## [Exercise details]
Report how many lines below contain the word "boundSim". Write only that number.

━━ Recorded data

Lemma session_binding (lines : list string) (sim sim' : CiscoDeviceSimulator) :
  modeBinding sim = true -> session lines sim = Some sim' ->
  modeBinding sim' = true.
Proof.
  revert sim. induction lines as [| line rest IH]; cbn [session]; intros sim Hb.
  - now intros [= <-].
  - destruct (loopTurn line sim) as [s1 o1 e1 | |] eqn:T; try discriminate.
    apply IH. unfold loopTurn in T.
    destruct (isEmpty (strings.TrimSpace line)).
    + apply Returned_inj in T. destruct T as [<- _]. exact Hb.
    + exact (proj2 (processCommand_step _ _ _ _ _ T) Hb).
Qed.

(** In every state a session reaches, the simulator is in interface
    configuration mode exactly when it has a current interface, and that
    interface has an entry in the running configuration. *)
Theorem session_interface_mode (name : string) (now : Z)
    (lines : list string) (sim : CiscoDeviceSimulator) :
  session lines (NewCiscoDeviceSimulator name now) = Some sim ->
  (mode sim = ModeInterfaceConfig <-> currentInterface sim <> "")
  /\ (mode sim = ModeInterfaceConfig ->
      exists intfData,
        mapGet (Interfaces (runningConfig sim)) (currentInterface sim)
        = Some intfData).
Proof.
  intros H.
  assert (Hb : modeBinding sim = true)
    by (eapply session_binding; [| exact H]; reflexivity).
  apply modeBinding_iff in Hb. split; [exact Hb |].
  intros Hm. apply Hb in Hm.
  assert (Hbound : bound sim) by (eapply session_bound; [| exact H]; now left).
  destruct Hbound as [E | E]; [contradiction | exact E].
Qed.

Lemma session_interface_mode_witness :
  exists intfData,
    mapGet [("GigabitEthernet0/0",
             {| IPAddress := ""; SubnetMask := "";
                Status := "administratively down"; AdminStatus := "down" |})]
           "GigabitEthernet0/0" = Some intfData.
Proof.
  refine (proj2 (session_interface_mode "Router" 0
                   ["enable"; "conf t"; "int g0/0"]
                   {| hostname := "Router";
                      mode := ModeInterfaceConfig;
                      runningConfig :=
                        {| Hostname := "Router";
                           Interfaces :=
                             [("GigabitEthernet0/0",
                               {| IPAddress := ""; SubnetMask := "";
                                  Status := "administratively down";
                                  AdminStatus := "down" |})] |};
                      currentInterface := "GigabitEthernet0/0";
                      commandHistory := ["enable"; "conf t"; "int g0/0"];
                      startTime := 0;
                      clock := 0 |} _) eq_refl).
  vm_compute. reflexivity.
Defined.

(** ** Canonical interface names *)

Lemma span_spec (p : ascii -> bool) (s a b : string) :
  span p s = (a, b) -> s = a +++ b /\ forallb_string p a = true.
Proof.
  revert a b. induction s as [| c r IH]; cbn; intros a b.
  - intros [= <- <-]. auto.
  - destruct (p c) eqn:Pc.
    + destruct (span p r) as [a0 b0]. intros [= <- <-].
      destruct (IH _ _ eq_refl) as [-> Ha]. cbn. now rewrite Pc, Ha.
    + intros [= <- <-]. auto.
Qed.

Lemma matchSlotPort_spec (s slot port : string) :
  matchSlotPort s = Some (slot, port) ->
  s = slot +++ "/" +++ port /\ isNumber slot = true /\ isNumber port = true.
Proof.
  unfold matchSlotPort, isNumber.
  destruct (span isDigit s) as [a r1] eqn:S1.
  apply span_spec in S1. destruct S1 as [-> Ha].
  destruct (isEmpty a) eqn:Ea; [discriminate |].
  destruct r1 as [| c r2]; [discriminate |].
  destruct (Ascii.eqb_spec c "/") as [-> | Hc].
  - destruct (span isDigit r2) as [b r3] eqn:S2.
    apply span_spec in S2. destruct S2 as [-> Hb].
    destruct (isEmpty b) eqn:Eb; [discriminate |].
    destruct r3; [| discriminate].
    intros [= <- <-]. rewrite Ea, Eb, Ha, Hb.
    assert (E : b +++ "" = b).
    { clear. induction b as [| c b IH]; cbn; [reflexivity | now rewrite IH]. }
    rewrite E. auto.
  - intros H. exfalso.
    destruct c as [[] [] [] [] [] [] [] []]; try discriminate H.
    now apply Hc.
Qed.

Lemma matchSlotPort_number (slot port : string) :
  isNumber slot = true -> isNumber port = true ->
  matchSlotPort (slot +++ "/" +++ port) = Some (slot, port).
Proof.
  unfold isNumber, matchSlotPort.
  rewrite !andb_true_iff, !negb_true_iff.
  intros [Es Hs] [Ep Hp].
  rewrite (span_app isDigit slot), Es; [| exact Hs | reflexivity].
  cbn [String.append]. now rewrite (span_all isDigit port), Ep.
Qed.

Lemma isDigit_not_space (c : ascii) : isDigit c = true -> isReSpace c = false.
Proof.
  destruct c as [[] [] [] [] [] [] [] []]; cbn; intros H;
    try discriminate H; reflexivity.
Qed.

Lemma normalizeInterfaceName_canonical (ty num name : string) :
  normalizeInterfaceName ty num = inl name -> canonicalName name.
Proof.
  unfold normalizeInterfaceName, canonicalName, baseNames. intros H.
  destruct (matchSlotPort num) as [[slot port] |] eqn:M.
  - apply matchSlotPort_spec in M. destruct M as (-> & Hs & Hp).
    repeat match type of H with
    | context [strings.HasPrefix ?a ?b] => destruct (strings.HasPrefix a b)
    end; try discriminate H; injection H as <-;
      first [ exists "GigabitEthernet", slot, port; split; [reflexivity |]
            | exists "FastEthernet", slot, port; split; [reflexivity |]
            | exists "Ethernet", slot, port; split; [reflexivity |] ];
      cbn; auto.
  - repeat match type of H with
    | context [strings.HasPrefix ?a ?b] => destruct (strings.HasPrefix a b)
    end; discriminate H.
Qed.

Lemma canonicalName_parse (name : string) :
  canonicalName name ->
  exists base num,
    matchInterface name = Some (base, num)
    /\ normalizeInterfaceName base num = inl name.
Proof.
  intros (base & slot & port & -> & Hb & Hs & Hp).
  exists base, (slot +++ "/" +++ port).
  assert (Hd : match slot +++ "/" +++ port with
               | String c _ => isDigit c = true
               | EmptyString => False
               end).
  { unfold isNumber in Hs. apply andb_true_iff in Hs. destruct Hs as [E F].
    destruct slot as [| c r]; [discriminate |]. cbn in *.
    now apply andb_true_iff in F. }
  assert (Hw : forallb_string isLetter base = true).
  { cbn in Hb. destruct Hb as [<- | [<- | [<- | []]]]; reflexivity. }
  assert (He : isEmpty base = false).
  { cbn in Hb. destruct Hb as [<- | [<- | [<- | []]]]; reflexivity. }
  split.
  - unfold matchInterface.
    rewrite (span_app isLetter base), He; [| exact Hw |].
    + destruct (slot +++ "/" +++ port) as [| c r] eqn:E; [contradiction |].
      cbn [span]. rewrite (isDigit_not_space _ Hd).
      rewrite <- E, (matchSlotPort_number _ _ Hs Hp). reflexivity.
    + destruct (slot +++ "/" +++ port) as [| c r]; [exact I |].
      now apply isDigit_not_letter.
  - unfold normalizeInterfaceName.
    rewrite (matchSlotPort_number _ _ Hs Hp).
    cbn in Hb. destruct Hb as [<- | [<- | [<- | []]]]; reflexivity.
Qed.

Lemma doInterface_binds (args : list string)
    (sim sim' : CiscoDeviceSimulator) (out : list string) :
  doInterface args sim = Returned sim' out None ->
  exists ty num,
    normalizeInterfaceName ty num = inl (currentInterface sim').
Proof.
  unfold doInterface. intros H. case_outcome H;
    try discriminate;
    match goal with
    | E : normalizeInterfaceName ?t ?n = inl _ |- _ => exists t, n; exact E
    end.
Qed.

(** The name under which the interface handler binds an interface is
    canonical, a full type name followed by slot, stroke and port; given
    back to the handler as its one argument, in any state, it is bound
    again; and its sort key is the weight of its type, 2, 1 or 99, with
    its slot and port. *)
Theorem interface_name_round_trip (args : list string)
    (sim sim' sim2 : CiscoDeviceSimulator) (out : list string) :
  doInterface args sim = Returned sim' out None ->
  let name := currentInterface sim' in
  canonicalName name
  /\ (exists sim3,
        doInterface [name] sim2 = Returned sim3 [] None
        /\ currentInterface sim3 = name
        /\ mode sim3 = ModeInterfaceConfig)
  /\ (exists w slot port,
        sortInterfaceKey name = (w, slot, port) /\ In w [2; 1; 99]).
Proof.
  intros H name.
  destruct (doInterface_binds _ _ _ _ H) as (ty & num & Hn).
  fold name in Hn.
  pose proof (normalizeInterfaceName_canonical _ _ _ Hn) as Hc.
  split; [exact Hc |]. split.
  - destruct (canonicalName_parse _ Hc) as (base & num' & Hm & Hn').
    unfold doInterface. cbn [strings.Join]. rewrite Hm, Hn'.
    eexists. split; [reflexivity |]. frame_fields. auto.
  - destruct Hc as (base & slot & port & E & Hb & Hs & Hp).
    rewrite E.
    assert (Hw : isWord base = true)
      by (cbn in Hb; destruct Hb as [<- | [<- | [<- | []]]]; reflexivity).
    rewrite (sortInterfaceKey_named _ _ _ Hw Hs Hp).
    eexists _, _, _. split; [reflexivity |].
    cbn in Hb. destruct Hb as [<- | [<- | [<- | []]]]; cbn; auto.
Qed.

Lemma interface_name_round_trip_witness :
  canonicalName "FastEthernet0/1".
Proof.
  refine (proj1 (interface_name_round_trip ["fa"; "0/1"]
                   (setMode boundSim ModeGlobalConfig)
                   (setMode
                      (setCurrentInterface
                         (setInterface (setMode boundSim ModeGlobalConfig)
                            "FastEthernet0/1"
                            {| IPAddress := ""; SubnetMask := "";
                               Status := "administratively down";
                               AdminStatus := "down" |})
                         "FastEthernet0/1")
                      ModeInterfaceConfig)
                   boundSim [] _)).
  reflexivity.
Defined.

━━━━

## [Completed exercise]
3